Stored data entries

(** A turn: the ticks of a pause, each telling whether the run is cancelled; what
    users push before the checkpoint, while the model answers and while tools
    run; the summarizer's replies and whether it is cancelled after them;
    the model's answer with the ends of early calls; whether the run is cancelled
    when the answer is complete; what the tools meet, and what they do to the
    criteria of sessions; clocks. *)
Record TurnEnv := {
  te_pause : list bool;
  te_arrivals : list SessionBus.SteerMessage;
  te_answer_arrivals : list SessionBus.SteerMessage;
  te_tool_arrivals : list SessionBus.SteerMessage;
  te_touch_at : Z;
  te_replies : list Compaction.Reply;
  te_compaction_cancelled : bool;
  te_attempts : Stream.Attempts;
  te_fresh : nat -> string;
  te_cancelled : bool;
  te_now : Z;
  te_joins : list Joined;
  te_oracle : Turn.Oracle;
  te_criteria : gmap string (list SessionBus.Criterion) -> gmap string (list SessionBus.Criterion)
}.

Section Run.
Context {P : Type} `{Tokenizer} (values : Background.Tasks -> list Background.BackgroundTask).
Context (get_tool : string -> option BaseTool) (run_command : string -> string -> Value -> Hooks.Status) (env : Env).
Context (from_str : string -> option Value) (persist : ToolCall -> string -> result string (string * Z)).
(** [Prompt.build_system_prompt], [Skills.activate_skills] on the registry of the
    plate and [Signal.process] for the session, with what they take from
    elsewhere. *)
Context (build_prompt : Prompt.Agent -> Prompt.Earth P -> Prompt.SystemPrompt * Prompt.Agent).
Context (activate_skills : list string -> list string -> list string).
Context (perfume : string -> Seeds.SeedTable -> Seeds.SeedTable).
Context (cfg : Settings P).

Definition id_of (s : State) : string := a_id (st_agent s).

(** [save_history_now]. *)
Definition save_history_now (s : State) : State :=
  if ephemeral cfg then s else s <| st_saved := Some (history (st_agent s)) |>.
(** [scan_subreddit] never raises; it leaves the GUI, the configuration and
    the connection alone, and only ever adds rows and processed ids, the
    latter only for replies that went through. *)
Lemma scan_subreddit_frame (env : Env) (name : string) (limit : Z) (w : World) :
  exists (w' : World) (evs : Trace),
    scan_subreddit env name limit w = (Ret tt, w')
    /\ trace w' = trace w ++ evs
    /\ gui w' = gui w
    /\ config (bot w') = config (bot w)
    /\ conn_open (bot w') = conn_open (bot w)
    /\ (exists rows, interactions (db w') = interactions (db w) ++ rows)
    /\ processed_posts (bot w) ⊆ processed_posts (bot w')
    /\ processed_posts (bot w') ⊆
         processed_posts (bot w) ∪ list_to_set (ok_replies evs).
Proof.
  unfold scan_subreddit. rewrite try_except_run, bind_run, log_run, bind_run.
  rewrite subreddit_new_run, trace_snoc.
  set (scanning := EvLog INFO (MsgScanning name)).
  destruct (env_new env (trace w ++ [scanning]) name limit) as [newest |].
  2: { mrun. eexists _, _. split; [reflexivity |]. mrun.
       split_and!; try done.
       - exists []. by rewrite app_nil_r.
       - apply union_subseteq_l. }
  cbv zeta. rewrite snoc_snoc. cbn [List.app].
  set (posts := take (Z.to_nat limit) newest).
  set (w1 := snoc w [scanning; EvFetch name limit (Some (length posts))]).
  destruct (scan_posts_spec env posts (0%nat, 0%nat) w1)
    as (evs & Htr & Hgui & Hcfg & Hopen & _ & [rows Hrows] & Hsub & Hsup & _ & _).
  rewrite bind_run.
  set (fetched := EvFetch name limit (Some (length posts))) in *.
  assert (forall last : Trace,
            ok_replies last = [] ->
            ok_replies ([scanning; fetched] ++ evs ++ last) = ok_replies evs) as Hrep.
  { intros last Hlast. rewrite !ok_replies_app, Hlast. cbn. by rewrite app_nil_r. }
  destruct (scan_posts env posts (0%nat, 0%nat) w1) as [[[s r] | e] w2];
    cbn [fst snd] in *; mrun.
  - exists (snoc w2 [EvLog INFO (MsgScanned s r)]),
      ([scanning; fetched] ++ evs ++ [EvLog INFO (MsgScanned s r)]).
    rewrite Hrep by done. mrun. rewrite Htr, Hgui, Hcfg, Hopen, Hrows. subst w1. mrun.
    split_and!; try done; [by rewrite <- !app_assoc | by eexists].
  - exists (snoc w2 [EvLog ERROR (MsgErrorScanning name e)]),
      ([scanning; fetched] ++ evs ++ [EvLog ERROR (MsgErrorScanning name e)]).
    rewrite Hrep by done. mrun. rewrite Htr, Hgui, Hcfg, Hopen, Hrows. subst w1. mrun.
    split_and!; try done; [by rewrite <- !app_assoc | by eexists].
Qed.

**Action item:** Every line above with the string "Some" in it needs to be copied.

**Response to the task:**
  if ephemeral cfg then s else s <| st_saved := Some (history (st_agent s)) |>.
  set (w1 := snoc w [scanning; EvFetch name limit (Some (length posts))]).
  set (fetched := EvFetch name limit (Some (length posts))) in *.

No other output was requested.